Aim of the exercise: Look for the word "else" in the records, and copy each line where it appears.

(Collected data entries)
▼
Definition undo_update (s : State) : result State :=
  match data_plus s, ref_plus s with
  | Some d, Some i =>
      s1 <- pop_data_loop (Z.to_nat d) s ;;
      pop_inducing_loop (Z.to_nat i) s1
  | _, _ => Raise AttributeError
  end.

(** *** doit: the decision of one step *)

(** The check of [doit]: is the last energy step an extremum that counts? *)
Definition extremum (s : State) : bool :=
  match rev (energy s) with
  | e1 :: e2 :: e3 :: _ =>
      let d1 := (e1 - e2)%Q in
      let d2 := (e2 - e3)%Q in
      if Qltb (d1 * d2) 0 then
        match rev (_ext s) with
        | last_ext :: _ => negb (step s - last_ext =? 1)
        | [] => true
        end
      else false
  | _ => false
  end.

(** [np.random.choice([True, False], p=[prob, 1 - prob])]: numpy refuses
    a probability outside [0, 1] with [ValueError], before any draw. *)
Definition random_choice (prob : Q) (s : State) : result bool * State :=
  if Qle_bool 0 prob && Qle_bool prob 1
  then (Ok (choice W (draws s) prob), next_draw s)
  else (Raise ValueError, s).

(** [doit] returns its decision, or raises, with the driver as it has left
    it: what it has written before it raises stays written. *)
Definition doit (prob : Q) (s : State) : result bool * State :=
  let ext := extremum s in
  let last_fp := last (_fp s) 0 in
  if ext then
    let s1 := log MsgExtremum s in
    let s2 := set_ext (_ext s1 ++ [step s1]) s1 in
    if negb (volatile s2) && (last (_ext s2) 0 - last_fp <? skip (cfg s2))
    then (Ok false, s2)
    else random_choice prob s2
  else
    if volatile s &&
       (((step s =? 0) && (len (_fp s) =? 0))
        || (step s - last_fp >? skip_volatile (cfg s)))
    then (Ok true, s)
    else (Ok false, s).

(** *** run and run_updates *)

(** [if prob > 0 and self.doit(prob=prob): ... self.update_model() ...];
    the boolean tells whether [update_model] was called. *)
Definition decide_and_update (prob : Q) (s : State) : result (bool * State) :=
  if Qltb 0 prob then
    let (decision, s1) := doit prob s in
    go <- decision ;;
    if go then
      let s2 := log MsgUpdating s1 in
      '(tf, s3) <- update_model s2 ;;
      Ok (true,
          log (MsgUpdate tf (fst (sizes s3)) (snd (sizes s3)) (len (_fp s3))) s3)
    else Ok (false, s1)
  else Ok (false, s).

(** [self.dyn.run(1); self.step += 1] *)
Definition dyn_step (s : State) : State :=
  let (a, r) := dyn_run W (model s) (results s) (atoms s) in
  let s1 := set_results r (set_atoms a s) in
  set_step (step s1 + 1) s1.

Definition get_potential_energy (s : State) : Q * State :=
  let (r, s1) := get_results s in (res_energy r, s1).

Definition get_stress (s : State) : list Q * State :=
  let (r, s1) := get_results s in (res_stress r, s1).

Definition run_body (prob : Q) (s : State) : result State :=
  '(_, s1) <- decide_and_update prob s ;;
  let s2 := dyn_step s1 in
  let (e, s3) := get_potential_energy s2 in
  let s4 := set_energy (energy s3 ++ [e]) s3 in
  let t := get_temperature W (atoms s4) in
  let s5 := set_temperature (temperature s4 ++ [t]) s4 in
  Ok (log (MsgStep e t) s5).

Fixpoint run_loop (n : nat) (prob : Q) (s : State) : result State :=
  match n with
  | O => Ok s
  | S n' => s1 <- run_body prob s ;; run_loop n' prob s1
  end.

(** [for _ in range(maxsteps)] *)
Definition run (maxsteps : Z) (prob : Q) (s : State) : result State :=
  run_loop (Z.to_nat maxsteps) prob s.

(** The local variables of [run_updates]. *)
Record Counters : Type := mkCounters {
  updates : Z;
  steps : Z;
  stresses : list (list Q)
}.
▲
Worked solution:
      else false
  else (Raise ValueError, s).
    else random_choice prob s2
  else
    else (Ok false, s).
    else Ok (false, s1)
  else Ok (false, s).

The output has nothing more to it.